LsbB bacteriocin interacts with the third transmembrane domain of the YvjB receptor

Abstract

The Zn-dependent membrane-located protease YvjB has previously been shown to serve as a target receptor for LsbB, a class II leaderless lactococcal bacteriocin. Although yvjB is highly conserved in the genus Lactococcus, the bacteriocin appears to be active only against the subspecies L. lactis subsp. lactis. Comparative analysis of the YvjB proteins of a sensitive strain (YvjBMN) and a resistant strain (YvjBMG) showed that they differ from each other in 31 positions. In this study, we applied site-directed mutagenesis and performed directed binding studies to provide biochemical evidence that LsbB interacts with the third transmembrane helix of YvjB in susceptible cells.
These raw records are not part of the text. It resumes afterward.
Record terminationDetails := mkDetails { td_observedAt : string; td_errorType : string; td_operation : string }.

(** [errors.As] for an error number, and for a network error, which an error
    number is too; its [Timeout] is that of EAGAIN and ETIMEDOUT.  The sentinel
    of a closed connection is a network error without a timeout. *)
Definition as_errno (e : error) : option Z :=
  head (omap (λ e, match e with Errno n => Some n | _ => None end) (chain e)).

Definition as_net_error (e : error) : option bool :=
  head (omap (λ e, match e with
                   | OpError _ timeout _ | NetError timeout => Some timeout
                   | Errno n => Some (bool_decide (n = 11%Z) || bool_decide (n = 110%Z))
                   | ErrClosed => Some false
                   | _ => None
                   end) (chain e)).

Section Classification.
Context `{ErrnoNames}.

Definition errnoName (err : option error) : string :=
  match err ≫= as_errno with Some n => ErrnoName n | None => "" end.

(** The loop over the wrappers: the innermost operation stays. *)
Fixpoint innermost_operation (operation : string) (e : error) : string :=
  match e with
  | OpError op _ e => innermost_operation op e
  | Wrapped _ e => innermost_operation operation e
  | _ => operation
  end.

Definition socketOperation (err : option error) : string :=
  match err with Some e => innermost_operation "" e | None => "" end.

Definition terminationObservedAt (direction : copyDirection) (operation : string) : string :=
  if bool_decide (operation = "write") then
    if bool_decide (direction = directionServerToClient) then observedAtClient else observedAtServer
  else if bool_decide (direction = directionServerToClient) then observedAtServer else observedAtClient.

Definition isTimeout (e : error) : bool := default false (as_net_error e).

(** The observed side and the type of an error. *)
Definition observed (direction : copyDirection) (err : option error) : string * string :=
  let observedAt := terminationObservedAt direction (socketOperation err) in
  match err with
  | None => (observedAt, "")
  | Some e =>
      if Is is_eof e then (observedAt, "")
      else if Is is_unexpected_eof e then (observedAt, "io.ErrUnexpectedEOF")
      else if Is is_closed e then (observedAtGateway, "net.ErrClosed")
      else if negb (bool_decide (errnoName err = "")) then (observedAt, errnoName err)
      else if isTimeout e then (observedAt, "timeout")
      else if Is is_record_header e then (observedAt, "crypto/tls.RecordHeaderError")
      else (observedAt, "_OTHER")
  end.

Definition classifyTermination (direction : copyDirection) (err : option error) (contextCancelled : bool) : terminationDetails :=
  let operation := socketOperation err in
  if contextCancelled then mkDetails observedAtGateway "context.Canceled" operation
  else let '(observedAt, errorType) := observed direction err in mkDetails observedAt errorType operation.

Definition canceled : terminationDetails := mkDetails observedAtGateway "context.Canceled" "".

(** The details that are logged for what was received, if anything was. *)
Definition details_of (first : option copyResult) : terminationDetails * option error :=
  match first with
  | Some r => (classifyTermination (cr_direction r) (cr_err r) (cr_contextCancelled r), cr_err r)
  | None => (canceled, None)
  end.

(** ** State *)

(** A copy goroutine, the hook of the session's context, and the goroutine of
    [ServeSQLSession]. *)
Inductive copy_pc := NotStarted | Refused | Copying | Returned (err : option error) | Sending (r : copyResult) | Sent.
Inductive hook_pc := HookIdle | HookInboundClosed | HookDone.
Inductive main_pc :=
| Starting
| Go1
| Go2
| Awaiting
| Cancelling (first : option copyResult)
| Waiting (first : option copyResult)
| Finished (details : terminationDetails) (err : option error).

(** [parentDone]: the context of the caller is done; [cancelled]: [cancel] was
    called; [serverClosed]: the server closed the client's connection, as its own
    hook does. *)
Record session := mkSession {
  parentDone : bool;
  cancelled : bool;
  serverClosed : bool;
  hook : hook_pc;
  inboundClosed : bool;
  outboundClosed : bool;
  toClient : copy_pc;
  toServer : copy_pc;
  results : list copyResult;
  main : main_pc
}.

Definition New : session := mkSession false false false HookIdle false false NotStarted NotStarted [] Starting.

Definition copy (s : session) (d : copyDirection) : copy_pc :=
  match d with directionServerToClient => toClient s | directionClientToServer => toServer s end.

Definition set_copy (s : session) (d : copyDirection) (pc : copy_pc) : session :=
  let '(c, v) := match d with directionServerToClient => (pc, toServer s) | directionClientToServer => (toClient s, pc) end in
  mkSession (parentDone s) (cancelled s) (serverClosed s) (hook s) (inboundClosed s) (outboundClosed s) c v (results s) (main s).

Definition set_main (s : session) (pc : main_pc) : session :=
  mkSession (parentDone s) (cancelled s) (serverClosed s) (hook s) (inboundClosed s) (outboundClosed s)
    (toClient s) (toServer s) (results s) pc.

(** ** Steps *)

Definition cancel_parent (s : session) : session :=
  mkSession true (cancelled s) (serverClosed s) (hook s) (inboundClosed s) (outboundClosed s)
    (toClient s) (toServer s) (results s) (main s).

Definition close_inbound (s : session) : session :=
  mkSession (parentDone s) (cancelled s) true (hook s) true (outboundClosed s) (toClient s) (toServer s) (results s) (main s).

(** [session.close], one connection after the other. *)
Definition close_first (s : session) : session :=
  mkSession (parentDone s) (cancelled s) (serverClosed s) HookInboundClosed true (outboundClosed s)
    (toClient s) (toServer s) (results s) (main s).
Definition close_second (s : session) : session :=
  mkSession (parentDone s) (cancelled s) (serverClosed s) HookDone (inboundClosed s) true
    (toClient s) (toServer s) (results s) (main s).

(** [copyLoop]'s error. *)
Definition copyLoop (err : option error) : option error := Wrapped "copy loop" <$> err.

(** A copy goroutine after its loop: the context is looked at, and then the
    result is sent; the channel has room for both. *)
Definition evaluate (s : session) (d : copyDirection) (err : option error) : session :=
  set_copy s d (Sending (mkCopyResult d err (parentDone s))).
Definition send (s : session) (d : copyDirection) (r : copyResult) : session :=
  set_copy (mkSession (parentDone s) (cancelled s) (serverClosed s) (hook s) (inboundClosed s) (outboundClosed s)
              (toClient s) (toServer s) (results s ++ [r]) (main s)) d Sent.

Definition take_result (s : session) (r : copyResult) (rest : list copyResult) : session :=
  mkSession (parentDone s) (cancelled s) (serverClosed s) (hook s) (inboundClosed s) (outboundClosed s)
    (toClient s) (toServer s) rest (Cancelling (Some r)).

Definition cancel_ (s : session) (pc : main_pc) : session :=
  mkSession (parentDone s) true (serverClosed s) (hook s) (inboundClosed s) (outboundClosed s)
    (toClient s) (toServer s) (results s) pc.

Definition finish (s : session) (first : option copyResult) : session :=
  let '(d, err) := details_of first in cancel_ s (Finished d err).

Definition ended (pc : copy_pc) : bool := match pc with Refused | Sent => true | _ => false end.
Definition gateway_closed (s : session) : bool := inboundClosed s || outboundClosed s.

(** The group refuses a task once the context is done or a task has ended. *)
Definition may_refuse (s : session) (other : copyDirection) : Prop := hook s = HookDone ∨ copy s other = Sent.

(** What the gateway does by itself. *)
Inductive internal : relation session :=
| step_hook_first s : parentDone s = true ∨ cancelled s = true → hook s = HookIdle → internal s (close_first s)
| step_hook_second s : hook s = HookInboundClosed → internal s (close_second s)
| step_fails s d : copy s d = Copying → gateway_closed s = true → internal s (set_copy s d (Returned (copyLoop (Some ErrClosed))))
| step_evaluate s d err : copy s d = Returned err → internal s (evaluate s d err)
| step_send s d r : copy s d = Sending r → internal s (send s d r)
| step_check_done s : main s = Starting → hook s = HookDone → internal s (finish s None)
| step_check s : main s = Starting → hook s ≠ HookDone → internal s (set_main s Go1)
| step_go1 s : main s = Go1 → internal s (set_main (set_copy s directionServerToClient Copying) Go2)
| step_go1_refused s : main s = Go1 → hook s = HookDone → internal s (set_main (set_copy s directionServerToClient Refused) Go2)
| step_go2 s : main s = Go2 → internal s (set_main (set_copy s directionClientToServer Copying) Awaiting)
| step_go2_refused s : main s = Go2 → may_refuse s directionServerToClient →
    internal s (set_main (set_copy s directionClientToServer Refused) Awaiting)
| step_receive s r rest : main s = Awaiting → results s = r :: rest → internal s (take_result s r rest)
| step_no_result s : main s = Awaiting → parentDone s = true → results s = [] → internal s (set_main s (Cancelling None))
| step_cancel s first : main s = Cancelling first → internal s (cancel_ s (Waiting first))
| step_wait s first : main s = Waiting first → (∀ d, ended (copy s d) = true) → internal s (finish s first).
The site-directed mutagenesis of LsbB and YvjB proteins showed that certain amino acids and the length of LsbB are responsible for the bacteriocin activity, most probably through adequate interaction of these two proteins; the essential amino acids in LsbB responsible for the activity are tryptophan (Trp25) and terminal alanine (Ala30). It was also shown that the distance between Trp25 and terminal alanine is crucial for LsbB activity. The crucial region in YvjB for the interaction with LsbB is the beginning of the third transmembrane helix, particularly amino acids tyrosine (Tyr356) and alanine (Ala353). In vitro experiments showed that LsbB could interact with both YvjBMN and YvjBMG, but the strength of interaction is significantly less with YvjBMG. In vivo experiments with immunofluorescently labeled antibody demonstrated that LsbB specifically interacts only with cells carrying YvjBMN.